14. Exposez le cerveau.
    1. Maintenant, placez la souris face vers le haut (vue antérieure)
    2. Insérez une lame des ciseaux Bonn extra fins dans la bouche et coupez la mandibule dans la gorge.
    3. Retirez la mandibule en coupant davantage des joues vers la gorge.
    4. Ensuite, coupez l’os du crâne en passant d’une oreille à l’autre.
       REMARQUE : Veillez à ne pas aller trop profondément et à endommager le cerveau.
    5. Coupez et retirez le palais et les os du nez pour ouvrir le crâne.
    6. Coupez la vertèbre C1 à la base du crâne, libérant le cervelet et le début de la moelle épinière.
    7. Enfin, coupez le crâne transversalement jusqu’à l’œil et retirez les morceaux du crâne pour exposer le cerveau.
       REMARQUE : Gardez le cerveau dans sa cavité jusqu’à ce que les nerfs soient décollés.
15. Retirez tout excès de graisse ou de muscles de la carcasse. Placez la carcasse dans du formol à 10 % pendant 15 minutes à température ambiante (RT), suivie de brefs lavages salins tamponnés au phosphate (PBS) jusqu’à ce qu’il n’y ait plus d’odeur fixatrice, et passez à l’étape suivante.
    REMARQUE : Si le système nerveux est disséqué dans les 2 prochaines semaines, conservez-le à 4 °C dans du PBS. Sinon, conservez-le indéfiniment dans du formol à 10 %. Utilisez toujours une cagoule chimique lorsque vous manipulez le formol.

2. Exposition de la moelle épinière

1. Pour exposer la moelle épinière, utilisez une approche crânienne-caudale. Pour retirer chaque vertèbre et leur couche musculaire au-dessus, coupez aux positions dix heures et deux heures sur le côté ventral, à l’aide de ciseaux à ressort Vannas. Ébrécher la vertèbre à l’aide d’une mini-pince Dumont. Continuez ce processus à travers les vertèbres cervicales et thoraciques.
2. Pour la section lombaire, coupez l’apophyse transversale de chaque côté de la vertèbre. Ensuite, coupez aux positions deux heures et dix heures en insérant la lame d’une paire de ciseaux à ressort Vannas dans le canal vertébral. Retirez les tissus en faisant attention aux nerfs qui sont parfois collés aux os.
3. Procédez de la même manière pour la partie caudale.

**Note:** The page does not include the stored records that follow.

(** Where a goroutine that writes frames is: before its [select]; a tick was received, or
    the signal to stop; about to send on [stopped], with the mutex; about to release it. *)
Inductive go := Select (frame : nat) | Ticking (frame : nat) | Stopping | Signalling | Leaving.

Inductive call := SetPrefix (s : string) | SetSuffix (s : string) | Start | Stop | Write (p : string).
(** Where a goroutine that calls is: between two calls; in [Stop], about to send on [stop]
    with the mutex, or waiting to receive from [stopped]. *)
Inductive at_ := Ready | Sending | Waiting.
Record client := mkClient { cl_calls : list call; cl_at : at_ }.

Record sys := mkSys { sy_sp : spinner; sy_gos : list go; sy_clients : list client }.

#[global] Instance go_eq_dec : EqDecision go.
Proof. solve_decision. Defined.
#[global] Instance call_eq_dec : EqDecision call.
Proof. solve_decision. Defined.
#[global] Instance at_eq_dec : EqDecision at_.
Proof. solve_decision. Defined.

(** ** What is done under the mutex *)

Section spinner.
Context (windows : bool) (accepts : list string → string → bool).

Definition with_mu (b : bool) (s : spinner) : spinner :=
  mkSpinner b (sp_running s) (sp_stop s) (sp_prefix s) (sp_suffix s) (sp_out s).
Definition with_running (b : bool) (s : spinner) : spinner :=
  mkSpinner (sp_mu s) b (sp_stop s) (sp_prefix s) (sp_suffix s) (sp_out s).
Definition with_stop (n : nat) (s : spinner) : spinner :=
  mkSpinner (sp_mu s) (sp_running s) n (sp_prefix s) (sp_suffix s) (sp_out s).

(** A write that the inner writer may refuse. *)
Definition put (p : string) (s : spinner) : bool * spinner :=
  if accepts (sp_out s) p
  then (true, mkSpinner (sp_mu s) (sp_running s) (sp_stop s) (sp_prefix s) (sp_suffix s) (sp_out s ++ [p]))
  else (false, s).
Definition spinner_Write (p : string) (s : spinner) : bool * spinner :=
  if sp_running s then let '(ok, s) := put cr s in if ok then put p s else (false, s) else put p s.
Definition write_frame (frame : nat) (s : spinner) : spinner :=
  snd (put (frame_text windows (sp_prefix s) (default "" (spinnerFrames !! frame)) (sp_suffix s)) s).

3. Exposition du nerf thoracique

1. Placez la carcasse sous le microscope de dissection pour visualiser la face antérieure.
2. À l’aide de ciseaux à ressort Vannas, coupez le long de chaque côte (du sternum aux membres inférieurs) pour exposer les nerfs périphériques.
3. Ensuite, coupez la vertèbre des deux côtés (latéralement) du ganglion pour exposer le ganglion.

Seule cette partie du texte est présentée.